The spark occurred 10 days ago when Ethiopian Prime Minister Abiy Ahmed, the current chairman, appointed his former Foreign Minister Workneh Gebeyehu as the executive secretary.
Workneh is supposed to take office on November 1, according to details contained in the appointment a letter.
Member states complain that the decision did not follow laid down procedures.
Igad’s eight members are Kenya, Ethiopia, Uganda, Somalia, Djibouti, Eritrea, South Sudan and Sudan.
The letter from Abiy said there had been consultations with other heads on October 10 when leaders landed in Addis Ababa to witness the reopening of Unity Park.
A day later, Abiy won the Nobel Peace Prize for his work in the region, largely as Igad chairman.
Igad has, for the last decade, been influential in regional security and political matters.
It drafted a proposal that created the African Union Mission in Somalia (Amisom), following an endorsement by the AU Peace and Security Council.
It has also been a mediator in the South Sudan peace talks, leading to a number of ceasefire agreements even though most were broken.
Some officials in the region told the Nation that Workneh’s appointment did not follow consultations.
“We think the appointment of the executive secretary should have waited for the summit,” a Kenyan diplomat familiar with the tussle said.
He added that the decision would not augur well on membership of the bloc as it means Ethiopia is not willing to let others take part in the leadership of Igad.
The executive secretary is technically the CEO of the regional bloc and is appointed by the Assembly of Heads of State and Government for a four-year term, renewable once.
The current holder, Mahboub Maalim, a Kenya, overshot his two-term limit by two and a half years.

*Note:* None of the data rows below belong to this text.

(** An error response after the status line has gone out cannot change
    it: the headers sent stay as they are and the error document follows
    what was written. *)
Lemma respondWithError_after_sent w code message sent :
  Sent w = Some sent ->
  Sent (respondWithError w code message) = Some sent /\
  Out (respondWithError w code message)
  = (Out w ++ [WWrite (encodeError message)])%list.
Proof.
  destruct w as [h s o f]. cbn [Sent]. intros ->.
  unfold respondWithError, w_Write, sendHeader, w_Header_Set.
  by cbn [Sent WHeader Out IsFlusher].
Qed.

Lemma stream_lines (w : ResponseWriter) lines :
  Sent w = None -> Out w = [] ->
  let w1 := foldl (fun w text => w_Flush (w_Write w (text ++ newline)))
                  (setStreamingHeaders w) lines in
  Out w1 = relayed lines /\
  (lines = [] -> Sent w1 = None) /\
  (lines ≠ [] -> Sent w1 = Some (200, WHeader (setStreamingHeaders w))).
Proof.
  intros Hs Ho.
  assert (Hs' : Sent (setStreamingHeaders w) = None) by exact Hs.
  assert (Ho' : Out (setStreamingHeaders w) = []) by exact Ho.
  destruct lines as [|text lines].
  - cbn [foldl]. split; [exact Ho'|]. split; [done|done].
  - destruct (stream_lines_first (setStreamingHeaders w) text lines Hs')
      as (Hsent & Hout).
    rewrite Ho' in Hout. split; [exact Hout|]. split; [done|]. intros _. exact Hsent.
Qed.

Lemma streaming_relays_every_line_witness :
  exists w' st',
    handleStreamingRequest (sampleWorld (backendAnswering 503 sseBody None))
      (newResponseWriter true)
      (<["model" := JString "model-1"]> (chatPayload None true)) establishedState
      = (Ret w', st') /\
    Out w' = relayed ["data: A"; "data: B"; "data: [DONE]"] /\
    status w' = Some 200.
Proof.
  pose (W := sampleWorld (backendAnswering 503 sseBody None)).
  pose (rb := <["model" := JString "model-1"]> (chatPayload None true)).
  destruct (streaming_relays_every_line W establishedState
              (snd (forwardRequest W rb establishedState))
              (newResponseWriter true) rb
              (mkResponse 503 {["Content-Type" := ["text/event-stream"]]} sseBody None
                          false)
              ["data: A"; "data: B"; "data: [DONE]"])
    as (w' & Hrun & Hout & Hsent).
  - vm_compute. reflexivity.
  - reflexivity.
  - reflexivity.
  - repeat constructor.
  - reflexivity.
  - reflexivity.
  - reflexivity.
  - exists w'. eexists. split; [exact Hrun|]. split; [exact Hout|].
    unfold status. by rewrite Hsent.
Defined.
Lemma ForEach_stops_at_first_error_witness :
  let s : IDSet := Some 1%positive in
  valid (heap store) s ∧
  wp (uu.ForEach s stop_at_B []) store (λ '(env', err) σ',
    heap σ' = heap store ∧
    match err with
    | None =>
        ∃ visited, visited ≡ₚ elements (contents (heap store) s) ∧
                   returns_nil stop_at_B visited [] env'
    | Some e =>
        ∃ visited id rest env1,
          visited ++ id :: rest ≡ₚ elements (contents (heap store) s) ∧
          returns_nil stop_at_B visited [] env1 ∧
          stop_at_B id env1 = (env', Some e)
    end).
Proof.
  assert (valid (heap store) (Some 1%positive)) as Hv
    by (apply fixture_store_valid; lia).
  split; [exact Hv|].
  exact (ForEach_stops_at_first_error (Some 1%positive) stop_at_B [] store Hv).
Defined.

Lemma Clone_preserves_null_and_is_independent_witness :
  let s : IDSet := Some 1%positive in
  valid (heap store) s ∧
  wp (uu.Clone s) store (λ c σ1,
    uu.IsNull c = false ∧
    wp (mutate_all c [MAdd idC; MDelete idA]) σ1 (λ _ σ2,
      contents (heap σ2) s = contents (heap store) s)).
Proof.
  assert (valid (heap store) (Some 1%positive)) as Hv
    by (apply fixture_store_valid; lia).
  split; [exact Hv|].
  eapply wp_mono;
    [exact (Clone_preserves_null_and_is_independent (Some 1%positive) store Hv)|].
  intros c σ1 (Hnull & _ & _ & _ & _ & Hmut). split; [exact Hnull|].
  apply Hmut. by repeat constructor.
Defined.

Lemma Contains_nil_false_witness :
  let s : IDSet := None in
  uu.IsNull s = true ∧ uu.Contains s idA store = Some (false, store).
Proof.
  split; [reflexivity|].
  exact (Contains_nil_false None idA store eq_refl).
Defined.

Lemma Equal_nil_empty_witness :
  let n : IDSet := None in
  let e : IDSet := Some 3%positive in
  heap store !! 3%positive = Some ∅ ∧
  wp (uu.Equal n e) store (λ eq _, eq = true) ∧
  wp (uu.Equal e n) store (λ eq _, eq = true) ∧
  uu.IsNull n = true ∧ uu.IsNull e = false.
Proof.
  assert (heap store !! 3%positive = Some ∅) as Hl by reflexivity.
  split; [exact Hl|].
  exact (Equal_nil_empty 3%positive store Hl).
Defined.

Lemma Equal_decides_set_equality_witness :
  let s : IDSet := Some 1%positive in
  let other : IDSet := Some 2%positive in
  valid (heap store) s ∧ valid (heap store) other ∧
  wp (uu.Equal s other) store (λ eq _, eq = false).
Proof.
  assert (valid (heap store) (Some 1%positive)) as Hs
    by (apply fixture_store_valid; lia).
  assert (valid (heap store) (Some 2%positive)) as Ho
    by (apply fixture_store_valid; lia).
  split; [exact Hs|]. split; [exact Ho|].
  eapply wp_mono;
    [exact (proj1 (Equal_decides_set_equality (Some 1%positive) (Some 2%positive) store Hs Ho))|].
  intros eq σ' [-> _]. by vm_compute.
Defined.
(** What a download answers is decided by the compression and the
    manifest reference of the metadata, and by the chunks. *)
Lemma downloadData_same_blocks (p1 p2 : string) owner1 owner2 pw1 pw2 w1 w2 m1 m2 :
  fst (FileHandler.getFileMetadata swarmBee p1 owner1 pw1 w1) = Returns m1 ->
  fst (FileHandler.getFileMetadata swarmBee p2 owner2 pw2 w2) = Returns m2 ->
  compression m1 = compression m2 ->
  blocksReference m1 = blocksReference m2 ->
  chunks w1 = chunks w2 ->
  fst (FileHandler.downloadData swarmBee p1 owner1 pw1 w1)
  = fst (FileHandler.downloadData swarmBee p2 owner2 pw2 w2).
Proof.
  intros H1 H2 Hc Hb C.
  unfold FileHandler.downloadData, bind.
  destruct (FileHandler.getFileMetadata swarmBee p1 owner1 pw1 w1) as [r1 v1] eqn:E1.
  destruct (FileHandler.getFileMetadata swarmBee p2 owner2 pw2 w2) as [r2 v2] eqn:E2.
  simpl in H1, H2. subst r1 r2.
  assert (C' : chunks v1 = chunks v2).
  { pose proof (getFileMetadata_swarm p1 owner1 pw1 w1) as G1. rewrite E1 in G1.
    pose proof (getFileMetadata_swarm p2 owner2 pw2 w2) as G2. rewrite E2 in G2.
    inversion G1. inversion G2. exact C. }
  rewrite Hc. destruct (decide (compression m2 ≠ EmptyString)); [reflexivity|].
  rewrite !downloadBlocksManifest_swarm, Hb, C'.
  destruct (chunks v2 !! blocksReference m2) as [data|]; [|reflexivity].
  destruct (parse data) as [[d|f|b|ps]|]; try reflexivity.
  apply downloadBlocks_chunks. simpl. exact C'.
Qed.
(** The records of a result of [db.GetBooks] or [db.SearchBooks]. *)
Definition books_of (r : result (list Book.t * Z)) : list Book.t :=
  match r with
  | Ok (books, _) => books
  | Err _ => []
  end.

(** The records of the pages 1 to [n] of a list request, in this order. *)
Definition list_pages (n : nat) (lim : Z) (d : DB) : list Book.t :=
  List.concat
    (map (fun p => books_of (fst (db.GetBooks (Z.of_nat p) lim d))) (seq 1 n)).

Definition search_pages (q : string) (n : nat) (lim : Z) (d : DB)
  : list Book.t :=
  List.concat
    (map (fun p => books_of (fst (db.SearchBooks q (Z.of_nat p) lim d)))
       (seq 1 n)).

(** A string with its capital letters made small. *)
Definition lower (s : string) : string :=
  string_of_list_ascii (map to_lower (list_ascii_of_string s)).

(** *** The text of the UPDATE statement

    [db.UpdateBook] keeps the fragments of the SET clause as strings and
    formats the statement twice: first from the fragment 0 and, in a loop,
    from the fragment 0 and the fragment [i]; then, "properly", from all
    fragments joined by commas.  The second text is the one executed. *)

Definition fragment (c : Column) : string :=
  match c with
  | title => "title = ?"
  | author => "author = ?"
  | published_year => "published_year = ?"
  | available => "available = ?"
  end.

(** [fmt.Sprintf("UPDATE books SET %s, updated_at = CURRENT_TIMESTAMP
    WHERE id = ?", clause)] *)
Definition sprintf_update (clause : string) : string :=
  "UPDATE books SET " ++ clause ++
  ", updated_at = CURRENT_TIMESTAMP WHERE id = ?".

(** The query after the first formatting and its loop (for a list of
    fragments that is not empty). *)
Definition first_query (updates : list string) : string :=
  match updates with
  | [] => ""
  | u0 :: rest =>
      fold_left (fun _ ui => sprintf_update (u0 ++ ", " ++ ui)) rest
        (sprintf_update u0)
  end.

(** The loop that joins the fragments: a comma before every fragment but
    the first. *)
Definition updateClause (updates : list string) : string :=
  snd (fold_left
         (fun st update =>
            let '(i, clause) := st in
            let clause := if (0 <? i)%nat then clause ++ ", " else clause in
            (S i, clause ++ update))
         updates (0%nat, "")).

This was after the heads of state failed to agree on who to appoint.
Maalim took over from Sudanese Attalla Bashir in 2008.
With Ethiopia chairing the bloc, Somalia, Djibouti and Uganda nominated candidates for the executive secretary position.

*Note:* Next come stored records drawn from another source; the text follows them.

(** C4. When [serializeToStackMapSection] runs on a stack map section
    whose size is a multiple of 8 (an empty one, or one left by earlier
    serializations), the bytes [emitCallsiteEntries] emits for each
    recorded call site, on the sentinel path (24 bytes) as on the normal
    path, all go to that section and number a multiple of 8; and the
    section ends on a multiple of 8 again. *)
Theorem C4_callsite_record_size_multiple_of_8 this OS pre CSI post :
  CSInfos this = pre ++ CSI :: post →
  section_size StackMapSection OS mod 8 = 0 →
  let OS0 := before_callsite_entries this OS in
  let OS1 := foldl emitCallsiteEntry OS0 pre in
  let OS2 := emitCallsiteEntry OS1 CSI in
  let OS3 := emitCallsiteEntries this OS0 in
  serializeToStackMapSection this OS =
    Ret ({| CSInfos := []; ConstPool := []; FnStackSize := FnStackSize this |},
         AddBlankLine OS3) ∧
  OS3 = foldl emitCallsiteEntry OS2 post ∧
  Forall (λ p, fst p = StackMapSection) (emitted_since OS1 OS2) ∧
  size_of (snd <$> emitted_since OS1 OS2) mod 8 = 0 ∧
  (overflows CSI → size_of (snd <$> emitted_since OS1 OS2) = 24) ∧
  (¬ overflows CSI →
     20 + 8 * Z.of_nat (length (Locations CSI))
        + 4 * Z.of_nat (length (LiveOuts CSI))
     ≤ size_of (snd <$> emitted_since OS1 OS2)
     < 28 + 8 * Z.of_nat (length (Locations CSI))
          + 4 * Z.of_nat (length (LiveOuts CSI))) ∧
  section_size StackMapSection (AddBlankLine OS3) mod 8 = 0.
Proof.
  intros HCS Hal OS0 OS1 OS2 OS3.
  destruct (before_callsite_entries_size this OS) as [Hc0 Hs0]. fold OS0 in Hc0, Hs0.
  assert (Hal0 : section_size (CurrentSection OS0) OS0 mod 8 = 0).
  { rewrite Hc0, Hs0. Z.div_mod_to_equations. lia. }
  assert (Hc1 : CurrentSection OS1 = StackMapSection).
  { unfold OS1. by rewrite CurrentSection_emitCallsiteEntries. }
  assert (Hal1 : section_size StackMapSection OS1 mod 8 = 0).
  { pose proof (section_size_emitCallsiteEntries pre OS0 Hal0) as H.
    by rewrite Hc0 in H. }
  assert (Hal3 : section_size StackMapSection OS3 mod 8 = 0).
  { pose proof (section_size_emitCallsiteEntries (CSInfos this) OS0 Hal0) as H.
    by rewrite Hc0 in H. }
  pose proof (Output_emitCallsiteEntry OS1 CSI) as Hout.
  apply emitted_since_app in Hout. fold OS2 in Hout. rewrite Hc1 in Hout.
  rewrite Hout, fmap_snd_tag.
  pose proof (padding_to_8_range (section_size StackMapSection OS1
                                  + size_of (callsite_record CSI))) as Hpr.
  pose proof (padding_to_8_aligns (section_size StackMapSection OS1
                                   + size_of (callsite_record CSI))) as Hpa.
  pose proof (size_of_callsite_record CSI) as Hsz.
  split_and!.
  - apply serializeToStackMapSection_nonempty. rewrite HCS. by destruct pre.
  - unfold OS3, OS2, OS1, emitCallsiteEntries. rewrite HCS, foldl_app. done.
  - apply Forall_fmap, Forall_true. done.
  - case_decide; [simpl; Z.div_mod_to_equations; lia|].
    rewrite size_of_app, size_of_singleton. cbn [Emitted_size].
    Z.div_mod_to_equations. lia.
  - intros Hov. rewrite decide_True by done. done.
  - intros Hov. rewrite decide_False by done.
    rewrite size_of_app, size_of_singleton. cbn [Emitted_size]. lia.
  - unfold AddBlankLine. rewrite section_size_emit. cbn [Emitted_size].
    destruct (decide (CurrentSection OS3 = StackMapSection));
      rewrite Z.add_0_r; done.
Qed.
Definition set_stored (t : table) (w : world) : world :=
  {| stored := t; txn := txn w; conn_open := conn_open w;
     cur_open := cur_open w; rowcount := rowcount w; oracle := oracle w;
     stdout := stdout w; trace := trace w |}.

Definition set_txn (t : option table) (w : world) : world :=
  {| stored := stored w; txn := t; conn_open := conn_open w;
     cur_open := cur_open w; rowcount := rowcount w; oracle := oracle w;
     stdout := stdout w; trace := trace w |}.

Definition set_conn_open (b : bool) (w : world) : world :=
  {| stored := stored w; txn := txn w; conn_open := b;
     cur_open := cur_open w; rowcount := rowcount w; oracle := oracle w;
     stdout := stdout w; trace := trace w |}.

Definition set_cur_open (b : bool) (w : world) : world :=
  {| stored := stored w; txn := txn w; conn_open := conn_open w;
     cur_open := b; rowcount := rowcount w; oracle := oracle w;
     stdout := stdout w; trace := trace w |}.

Definition set_rowcount (n : Z) (w : world) : world :=
  {| stored := stored w; txn := txn w; conn_open := conn_open w;
     cur_open := cur_open w; rowcount := n; oracle := oracle w;
     stdout := stdout w; trace := trace w |}.

Definition set_oracle (o : list (option string)) (w : world) : world :=
  {| stored := stored w; txn := txn w; conn_open := conn_open w;
     cur_open := cur_open w; rowcount := rowcount w; oracle := o;
     stdout := stdout w; trace := trace w |}.

Definition set_stdout (o : list str) (w : world) : world :=
  {| stored := stored w; txn := txn w; conn_open := conn_open w;
     cur_open := cur_open w; rowcount := rowcount w; oracle := oracle w;
     stdout := o; trace := trace w |}.

Definition set_trace (tr : list call) (w : world) : world :=
  {| stored := stored w; txn := txn w; conn_open := conn_open w;
     cur_open := cur_open w; rowcount := rowcount w; oracle := oracle w;
     stdout := stdout w; trace := tr |}.

(** ** Computations that change the world and may raise *)

Inductive outcome (A : Type) :=
| Ok (a : A)
| Raise (e : exn).
Arguments Ok {A} a.
Arguments Raise {A} e.

Definition M (A : Type) : Type := world -> outcome A * world.

Definition ret {A} (a : A) : M A := fun w => (Ok a, w).

Definition raise {A} (e : exn) : M A := fun w => (Raise e, w).

Definition bind {A B} (m : M A) (k : A -> M B) : M B :=
  fun w =>
    match m w with
    | (Ok a, w') => k a w'
    | (Raise e, w') => (Raise e, w')
    end.

Declare Scope py_scope.
Delimit Scope py_scope with py.
Notation "x <- m ;; k" := (bind m (fun x => k))
  (at level 100, m at next level, right associativity) : py_scope.
Notation "m ;; k" := (bind m (fun _ => k))
  (at level 100, right associativity) : py_scope.
Local Open Scope py_scope.

Definition modify (f : world -> world) : M unit := fun w => (Ok tt, f w).

(** [try: body  finally: final] *)
Definition try_finally {A} (body : M A) (final : M unit) : M A :=
  fun w =>
    let (r, w1) := body w in
    match final w1 with
    | (Ok _, w2) => (r, w2)
    | (Raise e, w2) => (Raise e, w2)
    end.

(** [try: body  except Exception as e: handler e  finally: final] *)
Definition try_except_finally {A}
    (body : M A) (handler : exn -> M A) (final : M unit) : M A :=
  try_finally
    (fun w =>
       match body w with
       | (Ok a, w1) => (Ok a, w1)
       | (Raise e, w1) => handler e w1
       end)
    final.

(** ** The driver: [psycopg2] connection and cursor *)

Definition log (c : call) : M unit :=
  modify (fun w => set_trace (trace w ++ [c]) w).

(** The oracle's word on the driver call under way. *)
Definition verdict (w : world) : outcome unit :=
  match head (oracle w) with
  | Some (Some msg) => Raise (Psycopg2Error msg)
  | _ => Ok tt
  end.

(** Ask the oracle whether the driver call under way fails. *)
Definition consult : M unit :=
  fun w => (verdict w, set_oracle (tail (oracle w)) w).
(** * Structured Text validator ([performSTValidation])

    A shallow embedding of the rule-based Structured Text scanner of the
    validation panel (the [performSTValidation] arrow function of the
    [ValidationPanel] component) together with the properties its
    specification states about the report it returns.

    Modelling conventions.
    - A JavaScript string is a [string]; one [ascii] stands for one code
      unit, so the texts covered are those of code units U+0000 to
      U+00FF.  The character classes below ([isWhiteSpace],
      [isWordChar], [isLineTerminator]) are those of
      [String.prototype.trim] and of the regular expression classes [\s],
      [\w] and [.] on these code units, and [toUpperCase] and
      [toLowerCase] are the methods of [String.prototype] on them.
    - [results] is the object the source mutates; every assignment to one
      of its fields is a separate update function, so that
      [results.errors.push] and [results.isValid = false] stay two steps.
    - A [Set<string>] is a duplicate-free list in insertion order, which is
      the order [Set.prototype.forEach] visits.
    - [number]s are [Z] for scores and counters and [nat] for line
      numbers.
    - The initial [setTimeout] delay of the source has no effect on the
      value the promise resolves to and is left out. *)

From Stdlib Require Import String Ascii List ZArith Bool Arith Lia DecimalString.
Import ListNotations.
Open Scope string_scope.
Open Scope bool_scope.

(** ** Characters *)

Definition codeBetween (lo hi : nat) (c : ascii) : bool :=
  let n := nat_of_ascii c in (lo <=? n)%nat && (n <=? hi)%nat.

(** White space and line terminators stripped by [trim] and matched by
    [\s]: TAB, LF, VT, FF, CR, SPACE and NO-BREAK SPACE (U+00A0); the
    other members of the class lie above U+00FF. *)
Definition isWhiteSpace (c : ascii) : bool :=
  codeBetween 9 13 c || codeBetween 32 32 c || codeBetween 160 160 c.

Decisions on chairmanship and executive secretary are often endorsed at heads of state and government summits, after which appointees are notified.
Interviews with other diplomats in the region raised the same complaint.

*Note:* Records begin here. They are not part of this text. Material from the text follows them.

(** * altair_nx: drawing NetworkX graphs as layered Altair charts

    A shallow embedding of [src/altair_nx/draw_altair.py] and the properties
    of its drawing functions.

    Conventions of the embedding.
    - Python floats are idealised as exact rationals ([Q]); rounding is not
      represented, and a division by zero raises [ZeroDivisionError] as it
      does on Python floats (on numpy scalars it would yield inf or nan with
      a warning; this only concerns a chart size left to [None] over
      positions of zero extent).
    - Mutable Python objects (graphs, charts, layered charts) live in a
      [store]; a Python reference is a location in it.  Every drawing
      function is a computation in a state-and-exception monad over it.
    - A method chain [c.mark_line(..).encode(..)] allocates one new chart:
      the intermediate copy made by [mark_line] is unreachable afterwards and
      is not represented.  Likewise [alt.layer(..).properties(..)].
    - The Altair constructors ([alt.Size], [alt.Color], [alt.Scale], ...)
      only build a description and are total here.
    - Altair checks the values of mark attributes and encodings against its
      schema when a chart is built, and refuses some of them (a negative
      stroke width, say) with an error of its own.  This check is not
      represented: the step that builds the chart is total here, so that
      where a result of a call is given it is the result up to this check.
      In each of the four layer functions the errors the function raises
      itself, and the errors of the selection of rows, come before it.
    - [networkx]'s layout and the trigonometric geometry helpers of the
      projection module are parameters ([Externals]). *)

From Stdlib Require Import QArith Lqa.
From stdpp Require Import base option list strings pretty gmap.

Local Open Scope string_scope.
Local Open Scope list_scope.

(** ** Python values *)

(** Hashable identifiers: node names, and the tuples naming edges. *)
Inductive label :=
  | LStr (s : string)
  | LInt (z : Z)
  | LPair (a b : label).

#[global] Instance label_eq_dec : EqDecision label.
Proof. solve_decision. Defined.

(** The values a caller may pass for a dynamically typed parameter. *)
Inductive pyval :=
  | PNone
  | PBool (b : bool)
  | PInt (z : Z)
  | PFloat (q : Q)
  | PStr (s : string)
  | PList (l : list label)
  | PObject.

(** Python truthiness, as used by [if node_label:]. *)
Definition truthy (v : pyval) : bool :=
  match v with
  | PNone => false
  | PBool b => b
  | PInt z => negb (z =? 0)%Z
  | PFloat q => negb (Qeq_bool q 0)
  | PStr s => negb (String.eqb s "")
  | PList l => match l with [] => false | _ => true end
  | PObject => true
  end.

(** [isinstance(v, str)] *)
Definition is_str (v : pyval) : bool :=
  match v with PStr _ => true | _ => false end.

(** [isinstance(v, int)]; [bool] is a subclass of [int]. *)
Definition is_int (v : pyval) : bool :=
  match v with PInt _ | PBool _ => true | _ => false end.

(** [isinstance(v, (float, int))] *)
Definition is_number (v : pyval) : bool :=
  match v with PInt _ | PBool _ | PFloat _ => true | _ => false end.

(** The exception classes raised by the code and by the library calls it makes. *)
Inductive exn :=
  | ValueError
  | TypeError
  | KeyError
  | IndexError
  | AttributeError
  | ZeroDivisionError.

#[global] Instance exn_eq_dec : EqDecision exn.
Proof. solve_decision. Defined.

Inductive outcome (A : Type) :=
  | Ok (a : A)
  | Raise (e : exn).
Arguments Ok {A} a.
Arguments Raise {A} e.

Definition is_ok {A} (o : outcome A) : bool :=
  match o with Ok _ => true | Raise _ => false end.

Definition obind {A B} (o : outcome A) (k : A -> outcome B) : outcome B :=
  match o with
  | Ok a => k a
  | Raise e => Raise e
  end.

(** ** Record sets (pandas data frames) *)

Inductive cell :=
  | CNaN
  | CFloat (q : Q)
  | CAtom (l : label).

(** Column types; [DObject] is pandas' ['O']. *)
Inductive dtype := DObject | DInt | DFloat.

#[global] Instance dtype_eq_dec : EqDecision dtype.
Proof. solve_decision. Defined.

(** A rectangular record set: named, typed columns, and rows carrying their
    index label and one cell per column. *)
Record DataFrame := {
  df_columns : list (string * dtype);
  df_rows : list (label * list cell)
}.

Definition columns (df : DataFrame) : list string := (df_columns df).*1.
Definition index (df : DataFrame) : list label := (df_rows df).*1.
Definition n_rows (df : DataFrame) : nat := length (df_rows df).

(** [df.dtypes[c]] *)
Definition dtype_of (df : DataFrame) (c : string) : option dtype :=
  (fun r => r.2.2) <$> list_find (fun cd => cd.1 = c) (df_columns df).

(** Position of column [c], for [df[c]]. *)
Definition column_pos (df : DataFrame) (c : string) : option nat :=
  fst <$> list_find (fun cd => cd.1 = c) (df_columns df).

(** [x in subset] for a cell of an identifier column. *)
Definition cell_isin (subset : list label) (c : cell) : bool :=
  match c with
  | CAtom l => bool_decide (l ∈ subset)
  | _ => false
  end.

(** [df.loc[df[c].isin(subset)]]: the rows whose [c] cell is one of
    [subset]; [KeyError] when there is no column [c].  Identifiers of
    [subset] that occur nowhere simply select nothing. *)
Definition loc_isin (df : DataFrame) (c : string) (subset : list label)
  : outcome DataFrame :=
  match column_pos df c with
  | None => Raise KeyError
  | Some i =>
      Ok {| df_columns := df_columns df;
            df_rows := filter (fun r => cell_isin subset (default CNaN (r.2 !! i)) = true)
                              (df_rows df) |}
  end.

(** The rows labelled [l], in order. *)
Definition rows_labelled (df : DataFrame) (l : label) : list (label * list cell) :=
  filter (fun r => r.1 = l) (df_rows df).

(** [df.loc[subset]] for a list of index labels: the rows of each label in
    the order of [subset]; pandas (1.0 and later) raises [KeyError] as soon
    as one label of the list is not in the index. *)
Definition loc_labels (df : DataFrame) (subset : list label) : outcome DataFrame :=
  if bool_decide (Forall (fun l => l ∈ index df) subset) then
    Ok {| df_columns := df_columns df;
          df_rows := subset ≫= rows_labelled df |}
  else Raise KeyError.

(** ** Graphs (the part of [networkx] the code consumes) *)

Abbreviation attrs := (list (string * cell)) (only parsing).

(** Nodes and edges in insertion order, each with its attribute dictionary. *)
Record Graph := {
  directed : bool;
  nodes : list (label * attrs);
  edges : list (label * label * attrs)
}.

Definition node_ids (G : Graph) : list label := (nodes G).*1.

Definition is_selfloop (e : label * label * attrs) : bool :=
  bool_decide (e.1.1 = e.1.2).

Definition incident (n : label) (e : label * label * attrs) : bool :=
  bool_decide (e.1.1 = n) || bool_decide (e.1.2 = n).

(** [nx.isolates(G)]: the nodes of degree zero.  A self-loop counts in the
    degree of its node. *)
Definition isolates (G : Graph) : list label :=
  filter (fun n => forallb (fun e => negb (incident n e)) (edges G) = true) (node_ids G).

(** The graph after [G.remove_edges_from(nx.selfloop_edges(G))]. *)
Definition remove_selfloop_edges (G : Graph) : Graph :=
  {| directed := directed G;
     nodes := nodes G;
     edges := filter (fun e => is_selfloop e = false) (edges G) |}.

(** The graph after [G.remove_nodes_from(ns)]: the nodes go, and with them
    every edge they are on. *)
Definition remove_nodes_from (ns : list label) (G : Graph) : Graph :=
  {| directed := directed G;
     nodes := filter (fun n => n.1 ∉ ns) (nodes G);
     edges := filter (fun e => (e.1.1 ∉ ns) ∧ (e.1.2 ∉ ns)) (edges G) |}.

(** ** Positions *)

Definition point : Type := Q * Q.

(** A position dictionary, in insertion order. *)
Abbreviation Pos := (list (label * point)) (only parsing).

(** [pos[n]] *)
Definition pos_lookup (pos : Pos) (n : label) : outcome point :=
  match list_find (fun kv => kv.1 = n) pos with
  | Some r => Ok r.2.2
  | None => Raise KeyError
  end.

(** ** Charts (the part of Altair the code consumes) *)

Inductive mark_type := MarkLine | MarkPoint | MarkText.

#[global] Instance mark_type_eq_dec : EqDecision mark_type.
Proof. solve_decision. Defined.

(** The [legend] keyword of a channel: left out, [None], or [{}]. *)
Inductive legend_arg := LegendUndefined | LegendNone | LegendDict.

(** What an encoding channel is bound to. *)
Inductive channel :=
  | ChShorthand (v : pyval)                       (* a plain value, e.g. ['order'] *)
  | ChAxis (field : string) (title : option string) (* [alt.X]/[alt.Y] with a bare axis *)
  | ChSize (field : string) (legend : legend_arg)  (* [alt.Size] *)
  | ChShape (field : string) (legend : legend_arg) (* [alt.Shape] *)
  | ChColor (field : string) (scheme : option string) (legend : legend_arg). (* [alt.Color] *)

(** A reference is a position in the store. *)
Abbreviation loc := nat (only parsing).

(** A single-view chart: data, mark with its constant attributes, encodings. *)
Record Chart := {
  chart_data : DataFrame;
  chart_mark : option mark_type;
  chart_mark_attrs : gmap string pyval;
  chart_encoding : gmap string channel
}.

(** A layered chart: references to its layers, and its size properties. *)
Record LayerChart := {
  layer_list : list loc;
  prop_width : option Q;
  prop_height : option Q
}.

Inductive obj :=
  | OGraph (G : Graph)
  | OChart (c : Chart)
  | OLayerChart (c : LayerChart).

Abbreviation store := (list obj) (only parsing).

(** ** The monad of the drawing functions *)

Definition M (A : Type) : Type := store -> outcome A * store.

Definition ret {A} (a : A) : M A := fun σ => (Ok a, σ).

Ethiopia has chaired Igad since 2010 when Kenyan President Mwai Kibaki handed the mantle to PM Meles Zenawi.
Zenawi died in 2012 but the chairmanship has continuously been held by his successors Hailemariam Desalegn and now Abiy Ahmed, despite it being rotational.
In fairness, there were no complaints before, probably because those interested now had other targets.
A Somali diplomat told the Nation that the rotation policy “seems to have been discarded years ago”.
There have been no regular summits for heads of state and government for nearly 10 years, he added, except extraordinary meetings often called to address emergencies like the war in South Sudan or the situation in Somalia.
Igad bureaucrats, however, told the Nation that there are no wrangles but “competition”.
“It is an honest conversation aimed at reforming the organisation so as to serve interests of Igad member states citizens better,” Nuur Mohamud Sheekh, a senior political adviser at Igad, said.
“Of course, lobbying for this by member states is not unusual. Uganda, Somalia and South Sudan nominated candidates but it seems there’s consensus for Ethiopia to occupy the seat.”
“Abiy made it clear last year that Igad needs to be reformed and that Ethiopia will give up the chairmanship. At no time did he tie this to taking the executive secretary position.”
He added that previous leadership choices were competitive, but the council of ministers and the summit often reached consensus on who to pick.
Igad superseded the Intergovernmental Authority on Drought and Development (IGADD), which was formed in 1986 to deal with natural disasters.
The new bloc was to generate an identity and be in charge of resolving regional crises.